ACTIVITY: Output, without alteration, the first line of the entries and each line after it, stopping with the line that contains "Lemma sync_step_keeps_match (e".
MATERIAL FOR THIS EXERCISE below:
(** ** Rows that agree with the file system *)

(** [q] has a row whose hash, size and mtime are those of the readable
    file now at [q]. *)
Lemma sync_step_keeps_match (e : env) (s : sync_state) (x q : string) :
  (exists r n d, db s !! q = Some r /\ fs e q = Some n /\ n_data n = Some d /\
     file_hash r = md5 d /\ file_size r = n_size n /\ last_modified r = n_mtime n) ->
  (exists r n d, db (sync_step md5 e s x) !! q = Some r /\ fs e q = Some n /\
     n_data n = Some d /\
     file_hash r = md5 d /\ file_size r = n_size n /\ last_modified r = n_mtime n).
Proof.
  intros (r & n & d & Hr & Hfs & Hd & H1 & H2 & H3).
  destruct (sync_step_db e s x) as [[-> _]|(_ & _ & _ & _ & n' & h & Hfs' & Hh & ->)].
  - exists r, n, d. repeat split; auto.
  - destruct (decide (join (photos_dir e) x = q)) as [<-|Hne].
    + rewrite lookup_insert_eq. apply get_file_hash_Ok_inv in Hh as (n2 & d2 & Hf2 & Hd2 & ->).
      rewrite Hfs in Hfs'. rewrite Hfs in Hf2. injection Hfs' as <-. injection Hf2 as <-.
      rewrite Hd in Hd2. injection Hd2 as <-.
      eexists _, n, d. simpl. repeat split; auto.
    + rewrite lookup_insert_ne by done. exists r, n, d. repeat split; auto.
Qed.

Lemma sync_from_keeps_match (e : env) (l : list string) (s : sync_state) (q : string) :
  (exists r n d, db s !! q = Some r /\ fs e q = Some n /\ n_data n = Some d /\
     file_hash r = md5 d /\ file_size r = n_size n /\ last_modified r = n_mtime n) ->
  (exists r n d, db (sync_from md5 e s l) !! q = Some r /\ fs e q = Some n /\
     n_data n = Some d /\
     file_hash r = md5 d /\ file_size r = n_size n /\ last_modified r = n_mtime n).
Proof.
  revert s. induction l as [|x l IH]; intros s H; [done|].
  unfold sync_from in *. simpl. apply IH. by apply sync_step_keeps_match.
Qed.
(** Where a file thread stands in the list [us]: how many names it has
    requested, how many replies it has handled, how many progress values
    it has sent. *)
Definition file_counts (us : list string) (p : pc) (rq an rp : nat) : Prop :=
  match p with
  | LoopHead (FileLoop us' i) =>
      us' = us /\ rq = i /\ an = i /\ rp = i /\ i <= List.length us
  | Calling (FileLoop us' i) u =>
      us' = us /\ rq = i /\ an = i /\ rp = i /\ nth_error us i = Some u
  | Waiting (FileLoop us' i) u =>
      us' = us /\ rq = S i /\ an = i /\ rp = i /\ nth_error us i = Some u
  | Sleeping (FileLoop us' i) u =>
      us' = us /\ rq = S i /\ an = S i /\ rp = i /\ nth_error us i = Some u
  | Finishing | Finished => rq = an /\ an = rp /\ rq <= List.length us
  | _ => False
  end.

(** What holds of a file thread that found the lines [us], logs [notice]
    when they are none, and has had the effects [done]. *)
Definition checking_file (env : Env) (us : list string) (notice : list message)
  (appendable : result unit) (w : World) (th : CheckerThread.t)
  (done : list effect) : Prop :=
  CheckerThread.mode_ th = file
  /\ available_open_a (fs w) = appendable
  /\ match CheckerThread.at_ th with
     | Started =>
         file_lines w th = us /\ file_notice w th = notice /\ done = []
     | p =>
         exists rq an rp,
           file_counts us p rq an rp
           /\ gets done = firstn rq us
           /\ List.length (progress_values done) = rp
           /\ messages done
              = notice ++ flat_map (fun u => reply_lines appendable u (http_get env u))
                            (firstn an us)
     end.

(** The index of a file thread at work points at a line of its list. *)
Definition index_in_range (p : pc) : Prop :=
  match p with
  | Calling (FileLoop us i) _ | Waiting (FileLoop us i) _
  | Sleeping (FileLoop us i) _ => i < List.length us
  | _ => True
  end.

(** The window shows what the threads have sent: the two panes hold the
    lines of the two log signals and the bar the last progress value. *)
Definition mirrored (sys : System) : Prop :=
  MainWindow.taken_log_text (window sys) = taken_lines (map snd (history sys))
  /\ MainWindow.available_log_text (window sys)
     = available_lines (map snd (history sys))
  /\ MainWindow.progress_bar (window sys)
     = last (progress_values (map snd (history sys))) 0%Z.

(** The buttons agree with the threads: the stop button is enabled when
    there are threads; while the generate button reads "stop" the file
    button is disabled and all threads generate, otherwise the file
    button is enabled and all threads check a file. *)
Definition coherent (win : MainWindow.t) : Prop :=
  (MainWindow.threads win <> [] -> MainWindow.stop_button_enabled win = true)
  /\ (if MainWindow.generate_button_stops win
      then MainWindow.file_button_enabled win = false
           /\ Forall (fun th => CheckerThread.mode_ th = generate)
                (MainWindow.threads win)
      else MainWindow.file_button_enabled win = true
           /\ Forall (fun th => CheckerThread.mode_ th = file)
                (MainWindow.threads win)).

(** The stop button is enabled only while there are threads. *)
Definition busy (win : MainWindow.t) : Prop :=
  MainWindow.stop_button_enabled win = true -> MainWindow.threads win <> [].



(** The files chosen by the clicks on the file button, among a list of
    actions; a dialog that was cancelled chooses none. *)
Definition chosen_files (l : list action) : list string :=
  flat_map (fun a => match a with
                     | ClickFile filename =>
                         if PyStr.truthy filename then [filename] else []
                     | _ => []
                     end) l.

(** Only clicks on the file button and steps of threads. *)
Definition file_session (l : list action) : Prop :=
  Forall (fun a => match a with
                   | ClickFile _ | Schedule _ => True
                   | ClickGenerate _ _ _ _ | ClickStop => False
                   end) l.

(** The program points of a generating thread that never gets to choose
    a name. *)
Definition idle_pc (p : pc) : Prop :=
  match p with
  | Started | LoopHead GenerateLoop | Finishing | Finished => True
  | _ => False
  end.

(** The texts a text starts with, itself included. *)
Fixpoint prefixes (s : string) : list string :=
  match s with
  | EmptyString => [EmptyString]
  | String c s' => EmptyString :: map (String c) (prefixes s')
  end.

(** The scanner of string literals finds no closing quote. *)
Definition unterminated (q : string) : bool :=
  match Json.scanstring q with
  | None => true
  | Some _ => false
  end.

(** The value is a list. *)
Definition is_list (v : pyvalue) : Prop :=
  match v with
  | PyList _ => True
  | PyDict _ | PyString _ | PyScalar => False
  end.

(** A name as [generate_username] makes them for the given settings, and
    that the loop accepts: not empty. *)
Definition well_formed (length : nat) (use_digits use_underscore : bool)
  (name : string) : Prop :=
  String.length name = length
  /\ name <> ""%string
  /\ Forall (fun c => In c (list_ascii_of_string (alphabet use_digits use_underscore)))
       (list_ascii_of_string name).

(** A float that is zero or positive and at most one. *)
Definition at_most_one (x : spec_float) : Prop :=
  match x with
  | S754_zero _ => True
  | S754_finite s m e => s = false /\ (e <= 0)%Z /\ (Zpos m <= 2 ^ (- e))%Z
  | _ => False
  end.

(** A disk like [fresh_disk] on which checked_usernames.json cannot be
    opened for writing. *)
Definition locked_disk (names : string) : FileSystem :=
  {| CHECKED_USERNAMES_FILE := NoFile;
     checked_open_w := Raise "[Errno 13] Permission denied";
     AVAILABLE_USERNAMES_FILE := "";
     available_open_a := Ok tt;
     read_text := read_text (fresh_disk names) |}.

Definition locked_world (names : string) : World :=
  {| fs := locked_disk names; rng := 0 |}.

(** The server of [fake_transport] with a generator that counts: the
    names drawn are abc, def, ghi and so on. *)
Definition counting_transport : Env :=
  {| http_get := http_get fake_transport; random := fun n => n |}.

(** The thread [start_generation] starts with the default settings. *)
Definition generate_thread (w : World) : CheckerThread.t :=
  CheckerThread.init (fs w) generate "" 3 true true.

(* ===================================================================== *)
(** * Properties *)
(* ===================================================================== *)

(** The ways through the head of the generating loop for the name [u]:
    the name is in the value; the name is appended; [append] raises;
    the test [in] raises; the name is empty. *)
Ltac generate_cases u th :=
  destruct (PyStr.truthy u) eqn:?Htruthy;
  [destruct (PyValue.contains u (CheckerThread.checked_usernames th))
     as [[|]|?e] eqn:?Hin;
   [|destruct (PyValue.append (CheckerThread.checked_usernames th) u)
       as [?checked|?e] eqn:?Happend|]|].

(* ===================================================================== *)
(** ** Examples *)
(* ===================================================================== *)

(** ** The model on a few inputs *)

Example splitlines_keeps_empty_lines :
  PyStr.splitlines names_with_gap = ["a"; ""; "b"]%string.
Proof. reflexivity. Qed.

Example splitlines_final_newline : PyStr.splitlines one_name = ["bob"%string].
Proof. reflexivity. Qed.

Example dumps_two_names :
  Json.dumps ["abc"; "x_1"]%string =
  ("[" ++ String Json.dquote "abc" ++ String Json.dquote ", "
       ++ String Json.dquote "x_1" ++ String Json.dquote "]")%string.
Proof. reflexivity. Qed.

Example loads_with_spaces_and_escape :
  Json.loads (" [ " ++ String Json.dquote "abc" ++ String Json.dquote " ,"
                ++ String Json.dquote "a\u0041\n" ++ String Json.dquote "] ")%string
  = Ok (PyList ["abc"%string; String "a" (String "A" (String PyStr.LF ""))]).
Proof. reflexivity. Qed.

Example loads_refuses_trailing_comma :
  Json.loads ("[" ++ String Json.dquote "abc" ++ String Json.dquote ",]")%string
  = Raise "JSONDecodeError".
Proof. reflexivity. Qed.

(** Documents of other shapes are values like any other: an object gives
    its keys, an array the strings among its items, a number a scalar. *)
Example loads_other_shapes :
  Json.loads "{}" = Ok (PyDict [])
  /\ Json.loads ("{" ++ String Json.dquote "abc" ++ String Json.dquote ": [1, {}]}")%string
     = Ok (PyDict ["abc"%string])
  /\ Json.loads "[1, 2]" = Ok (PyList [])
  /\ Json.loads ("[null, " ++ String Json.dquote "abc" ++ String Json.dquote ", -1.5e3]")%string
     = Ok (PyList ["abc"%string])
  /\ Json.loads (String Json.dquote "abc" ++ String Json.dquote "")%string
     = Ok (PyString "abc")
  /\ Json.loads "null" = Ok PyScalar
  /\ Json.loads " -0.5 " = Ok PyScalar
  /\ Json.loads "01" = Raise "JSONDecodeError"
  /\ Json.loads "" = Raise "JSONDecodeError".
Proof. repeat split. Qed.

(** Rounding to binary64 shows: 29/100*100 is just below 29. *)
Example percent_29_of_100 : PyFloat.percent 28 100 = Ok 28%Z.
Proof. reflexivity. Qed.

Example percent_by_sevenths :
  map (fun i => PyFloat.percent i 7) (seq 0 7)
  = map Ok [14; 28; 42; 57; 71; 85; 100]%Z.
Proof. reflexivity. Qed.

Example generate_username_all_zero :
  generate_username (fun _ => 0) 0 3 true true = ("aaa"%string, 3).
Proof. reflexivity. Qed.

Example generate_username_last_character :
  generate_username (fun _ => 36) 4 2 true true = ("__"%string, 6)
  /\ generate_username (fun _ => 36) 4 2 true false = ("aa"%string, 6).
Proof. split; reflexivity. Qed.

(** ** JSON: what was written is read back *)

Section JsonRoundTrip.
Import Json.
Local Open Scope string_scope.

Lemma append_assoc (a b c : string) : (a ++ b) ++ c = a ++ (b ++ c).
Proof. induction a as [|x a IH]; cbn; [reflexivity|now rewrite IH]. Qed.

Lemma append_empty_r (a : string) : a ++ "" = a.
Proof. induction a as [|x a IH]; cbn; [reflexivity|now rewrite IH]. Qed.

Lemma scanstring_encode_char c rest :
  scanstring (encode_char c ++ rest) = cons_char c (scanstring rest).
Proof.
  destruct c as [[] [] [] [] [] [] [] []]; reflexivity.
Qed.

Lemma scanstring_encode_chars s rest :
  scanstring (encode_chars s ++ String dquote rest) = Some (s, rest).
Proof.
  induction s as [|c s IH]; cbn [encode_chars].
  - reflexivity.
  - rewrite append_assoc, scanstring_encode_char, IH. reflexivity.
Qed.

Lemma encode_items_cons x l :
  exists t, encode_items (x :: l) = String dquote t.
Proof. destruct l; cbn; eexists; reflexivity. Qed.

Lemma skip_ws_encode_items x l rest :
  skip_ws (encode_items (x :: l) ++ rest) = encode_items (x :: l) ++ rest.
Proof. destruct (encode_items_cons x l) as [t ->]. reflexivity. Qed.

Lemma parse_items_encode l : forall fuel rest,
  l <> [] -> length l <= fuel ->
  parse_items fuel (encode_items l ++ String "]" rest) = Some (l, rest).
Proof.
  induction l as [|x l IH]; intros fuel rest Hne Hf; [congruence|].
  destruct fuel as [|fuel]; [cbn in Hf; lia|].
  destruct l as [|y l].
  - cbn [encode_items encode_string parse_items append].
    rewrite Ascii.eqb_refl.
    rewrite append_assoc. cbn [append].
    rewrite scanstring_encode_chars. reflexivity.
  - change (encode_items (x :: y :: l))
      with (encode_string x ++ ", " ++ encode_items (y :: l)).
    cbn [encode_string parse_items append].
    rewrite Ascii.eqb_refl.
    rewrite !append_assoc. cbn [append].
    rewrite scanstring_encode_chars.
    cbn [skip_ws].
    change (is_ws ",") with false. cbv iota.
    change (Ascii.eqb "," "]") with false.
    change (Ascii.eqb "," ",") with true. cbv iota.
    change (skip_ws (String " " ?s)) with (skip_ws s).
    rewrite skip_ws_encode_items.
    rewrite (IH fuel rest); [reflexivity|congruence|cbn in *; lia].
Qed.

Lemma length_append (a b : string) :
  String.length (a ++ b) = String.length a + String.length b.
Proof. induction a as [|x a IH]; cbn; [reflexivity|now rewrite IH]. Qed.

Lemma length_encode_items l rest :
  length l <= String.length (encode_items l ++ rest).
Proof.
  induction l as [|x [|y l] IH].
  - cbn. lia.
  - cbn. lia.
  - change (encode_items (x :: y :: l))
      with (encode_string x ++ ", " ++ encode_items (y :: l)).
    rewrite !append_assoc. unfold encode_string at 1.
    cbn [append String.length]. rewrite !length_append.
    cbn [String.length]. cbn [length] in *. lia.
Qed.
End of MATERIAL FOR THIS EXERCISE.
SOLUTION TO THE PROBLEM:
(** ** Rows that agree with the file system *)

(** [q] has a row whose hash, size and mtime are those of the readable
    file now at [q]. *)
Lemma sync_step_keeps_match (e : env) (s : sync_state) (x q : string) :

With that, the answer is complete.